(498f) Nanoparticle Optimization for Improved Vaginal Drug Delivery during Pregnancy

Authors: 
Zierden, H., The Ohio State University
Laney, V., The Center for Nanomedicine, Johns Hopkins University School of Medicine
Ensign, L., Johns Hopkins University School of Medicine
Bensouda, S., The Center for Nanomedicine, Johns Hopkins University School of Medicine
DeLong, K., The Center for Nanomedicine, Johns Hopkins University School of Medicine
Hoang, T., Johns Hopkins University
Zulfiqar, F., Johns Hopkins University
Zou, Y., Yale University
Maziarz, J., Yale University
Hanes, J., Johns Hopkins University School of Medicine
Mahendroo, M., University of Texas Southwestern
Wagner, G., Yale University
Introduction: Vaginal drug delivery is the preferred route for targeting the female reproductive tract. By avoiding the harsh gastrointestinal environment and hepatic first-pass effect, local tissue concentration can be increased [1]. Additionally, the uterine-first-pass effect leads to accumulation of vaginally administered drugs in the uterus [2]. Vaginal formulations have been demonstrated to have some efficacy in prevention of preterm birth (PTB), though the optimal formulation for vaginal drug delivery has yet to be explored. Key barriers to effective vaginal drug delivery, including the protective mucus that acts as a barrier and facilitates clearance, must be considered [3]. By identifying physicochemical properties for optimal nanoparticle penetration of CVM, improved vaginal drug absorption can be achieved. Here, we characterized the structural and barrier properties of cervicovaginal mucus (CVM) during pregnancy using fluorescent probe nanoparticles of various sizes and surface coatings. We further utilize these design criteria to formulate drug nanoparticles that can penetrate the vaginal mucus barrier for more effective prevention of PTB.
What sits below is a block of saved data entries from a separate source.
Lemma variant_doc_step : forall b l l',
  checkbox_variant b l l' -> forall s, doc_step s l = doc_step s l'.
Proof.
  intros b l l' [l0|rest|rest _ H] s; try reflexivity.
  unfold doc_step.
  change (match_entire_hunk ("[X]" +++ rest))
    with (match_entire_hunk ("[x]" +++ rest)).
  rewrite H. reflexivity.
Qed.

Lemma fold_left_variant : forall (A : Type) (R : string -> string -> Prop)
  (f : A -> string -> A) ls ls',
  Forall2 R ls ls' -> (forall l l', R l l' -> forall s, f s l = f s l') ->
  forall s, fold_left f ls s = fold_left f ls' s.
Proof.
  intros A R f ls ls' H Hf. induction H as [|l l' ls ls' Hl _ IH]; intros s.
  - reflexivity.
  - simpl. now rewrite (Hf _ _ Hl), IH.
Qed.

Lemma find_commit_message_variant : forall b ls ls',
  Forall2 (checkbox_variant b) ls ls' ->
  find_commit_message ls = find_commit_message ls'.
Proof.
  intros b ls ls' H. induction H as [|l l' ls ls' Hl _ IH]; [reflexivity|].
  simpl. now rewrite (variant_commit_message _ _ _ Hl), IH.
Qed.

Lemma parse_lines_variant : forall ls ls' diff,
  Forall2 (checkbox_variant (has_diff diff)) ls ls' ->
  parseStagingPlanLines ls diff = parseStagingPlanLines ls' diff.
Proof.
  intros ls ls' diff H. unfold parseStagingPlanLines.
  rewrite (find_commit_message_variant _ _ _ H).
  assert (E : file_level diff (fileLevelSelections ls) =
              file_level diff (fileLevelSelections ls')).
  { destruct diff as [d|]; [|reflexivity].
    unfold fileLevelSelections.
    rewrite (fold_left_variant _ _ _ _ _ H); [reflexivity|].
    intros l l' Hl s. cbn [has_diff] in Hl.
    now rewrite (variant_file_checkbox _ _ Hl). }
  rewrite E.
  rewrite (fold_left_variant _ _ doc_step _ _ H); [reflexivity|].
  intros l l' Hl. now apply (variant_doc_step _ _ _ Hl).
Qed.

(** * The properties C1 to C10 of the specification *)

(** ** C1: count consistency *)

(** C1, as stated, fails for the parser: [parseDiff] copies [oldCount] and
    [newCount] from the hunk header, so a header that disagrees with its
    body gives a hunk whose [oldCount] is not the number of its non-Add
    lines. *)
Lemma C1_parser_trusts_header :
  ~ (forall h, In h (getAllHunks (parseDiff short_body_diff)) ->
               count_consistent h).
Proof.
  intros H.
  assert (Hin : In (mkHunk "f:0" "f" 0 "@@ -1,5 +1,4 @@" 1 5 1 4
                      [mkLine Context "x"] None)
                  (getAllHunks (parseDiff short_body_diff)))
    by (vm_compute; now left).
  destruct (H _ Hin) as [Hold _]. vm_compute in Hold. discriminate Hold.
Qed.
(** [addMessage] is its two halves, one after the other. *)
Lemma addMessage_halves data now rnd w :
  addMessage data now rnd w
  = addMessage_finish (fst (addMessage_begin data now rnd w))
                      (snd (addMessage_begin data now rnd w)).
Proof.
  unfold addMessage, addMessage_begin. cbv zeta.
  destruct (JsMap.get (MessageData.sessionId data) (messages (db (initialize w))))
    as [msgs|] eqn:Hget; cbn [ChatSession.or_else].
  - destruct (existsb (duplicates data now) msgs); [reflexivity|].
    unfold addMessage_finish.
    cbn [fst snd ChatMessage.sessionId ChatMessage.timestamp ChatMessage.content].
    now rewrite Hget.
  - cbn [existsb]. reflexivity.
Qed.

(** The first half on a session whose array holds no duplicate. *)
Lemma addMessage_begin_pending data now rnd w msgs :
  JsMap.get (MessageData.sessionId data) (messages (observed w)) = Some msgs ->
  existsb (duplicates data now) msgs = false ->
  exists message,
    addMessage_begin data now rnd w = (Pending message false, initialize w)
    /\ ChatMessage.sessionId message = MessageData.sessionId data
    /\ ChatMessage.role_of message = MessageData.role_of data
    /\ ChatMessage.content message = MessageData.content data
    /\ ChatMessage.timestamp message = now
    /\ ChatMessage.id message
       = ("msg_" ++ Js.substr_last 6 (MessageData.sessionId data) ++ "_"
          ++ Js.decimal now ++ "_" ++ rnd)%string.
Proof.
  unfold observed, addMessage_begin. intros Hget Hfresh. cbv zeta.
  rewrite Hget, Hfresh. eexists. split; [reflexivity|]. repeat split.
Qed.

(** The second half of a call that holds the array of the map. *)
Lemma addMessage_finish_pushes message w msgs :
  isInitialized (db w) = true ->
  JsMap.get (ChatMessage.sessionId message) (messages (db w)) = Some msgs ->
  let stored := fst (addMessage_finish (Pending message false) w) in
  let w' := snd (addMessage_finish (Pending message false) w) in
  Vocabulary.unembedded stored = Vocabulary.unembedded message
  /\ messages (db w')
     = JsMap.set (ChatMessage.sessionId message) (msgs ++ [stored])%list
                 (messages (db w))
  /\ isInitialized (db w') = true
  /\ (forall session,
         JsMap.get (ChatMessage.sessionId message) (sessions (db w)) = Some session ->
         option_map ChatSession.messageCount
           (JsMap.get (ChatMessage.sessionId message) (sessions (db w')))
         = Some (Z.of_nat (List.length msgs) + 1)).
Proof.
  intros Hinit Hget. unfold addMessage_finish. cbv zeta.
  destruct w as [d dev mgr]. cbn [db device embedder] in *.
  rewrite Hget. cbn [ChatSession.or_else].
  destruct (EmbedderModelManager.embed (ChatMessage.content message)
              (EmbedderModelManager.initialize (AsyncStorage.embedderStatus dev) mgr))
    as [[e|] mgr'];
    cbn -[JsMap.set JsMap.get truncateContent AsyncStorage.setItem List.length List.app];
    (split; [destruct message; reflexivity|]); (split; [reflexivity|]);
    (split; [assumption|]); intros session Hs; rewrite Hs, get_set_eq;
    cbn [option_map ChatSession.messageCount]; rewrite length_app;
    cbn [List.length]; f_equal; lia.
Qed.
(** One call keeps the balance between the handles connected, the
    handles closed and the handles registered. *)
Lemma step_balance (st : ControllerManager * list Effect) (c : Call) :
  connected st.2 ≡ₚ closed st.2 ++ registered st.1 ->
  connected (step st c).2 ≡ₚ closed (step st c).2 ++ registered (step st c).1.
Proof.
  intros H. destruct c as [w n e s | n |].
  - simpl. rewrite connected_app, closed_app.
    destruct (result (AddController w st.1 n e s)) as [err |] eqn:Hres.
    + destruct (add_failure w st.1 n e s err Hres) as [-> _]. simpl.
      now rewrite !app_nil_r.
    + destruct (add_success w st.1 n e s Hres) as (_ & Hfree & Hconn & Hm).
      rewrite Hm. unfold AddController.
      assert ((n <? 1) || (8 <? n) = false) as ->.
      { unfold AddController in Hres.
        destruct ((n <? 1) || (8 <? n)); [discriminate | reflexivity]. }
      rewrite Hfree, Hconn. simpl.
      unfold registered; simpl.
      rewrite (map_to_list_insert _ _ _ Hfree). simpl.
      rewrite H. unfold registered.
      rewrite app_nil_r.
      rewrite <- !app_assoc. apply Permutation_app_head.
      symmetry. apply Permutation_cons_append.
  - simpl. rewrite connected_app, closed_app.
    destruct (controllers st.1 !! n) as [c |] eqn:Hc.
    + rewrite (remove_present _ _ _ Hc). simpl.
      rewrite app_nil_r, H. unfold registered; simpl.
      rewrite <- (map_to_list_delete _ _ _ Hc). simpl.
      rewrite <- !app_assoc. apply Permutation_app_head. reflexivity.
    + rewrite (remove_absent _ _ Hc). simpl. now rewrite !app_nil_r.
  - change (step st CallClose) with ((Close st.1).1, st.2 ++ (Close st.1).2).
    cbn [fst snd]. rewrite connected_app, closed_app.
    destruct (closed_of_close st.1) as [-> ->].
    unfold registered at 2. simpl. rewrite map_to_list_empty. simpl.
    now rewrite !app_nil_r.
Qed.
Methods: 250 CVM samples (spaced monthly) were self-collected by 70 pregnant women. CVM microstructure was characterized by a quantitative multiple particle tracking method. Fluorescently-labeled nanoparticles with and without mucoinert coatings were added to CVM. Particle motions due to thermal energy were recorded and quantified to estimate the mesh spacing of mucin proteins comprising CVM. Trichostatin A (TSA), a histone deacetylase inhibitor that has been shown to delay parturition at term [4], and progesterone (P4), the “pregnancy hormone”, were formulated as nanosuspensions (NS) via wet milling. To investigate the efficacy of these particles, pregnant mice were challenged with an intra-uterine (IU) lipopolysaccharide (LPS) injection on embryonic day 15 (E15, out of 19 day gestation). Sham animals received IU saline and no treatment. LPS animals received no treatment, TSA, P4, or TSA+P4. Treatment was dosed vaginally daily from E15-18. Mice were checked every 12 h for signs of PTB.

Results: Similar to what was observed previously in CVM from non-pregnant women, nanoparticles with mucoinert coatings have increased mobility in CVM from pregnant women. However, CVM from pregnant women causes a significant reduction in mobility of nanoparticles, particularly for nanoparticles 500 nm in size or greater, as pregnancy progresses. Mucoinert nanoparticles ~250 nm in size were slowed, but a significant fraction were still highly mobile in CVM. This inferred reduction in pore size in CVM is likely due to increasing progesterone levels throughout pregnancy. The TSA NS had average size of 207 nm with an average PDI of 0.25, and an average zeta potential of -0.38 mV. The P4 NS had average size of 301 nm with a PDI of 0.22, and an average zeta potential of -2.01 mV. These nanoparticles were shown to bypass the vaginal mucus barrier in mice, and have mobility in human CVM. They further showed efficacy in the model of inflammation induced PTB. The percentage of pregnant animals that went to full term were as follows: sham animals (100%), LPS only (10%), LPS + P4 NS (15%), LPS + TSA NS (30%), LPS + TSA/P4 NS (40%) (p=0.003 compared to LPS only). There was no significant loss of pups in litters that went to term. Analysis of cervical and myometrial tissues revealed anti-inflammatory effects from the combination dosing.

Conclusion: Here, we gained valuable insight for engineering targeted vaginal drug treatments for pregnant women. Further studies will use human myometrial and cervical biopsies to confirm the mechanism of action, and expand the delivery platform to other potential drugs for the prevention of PTB.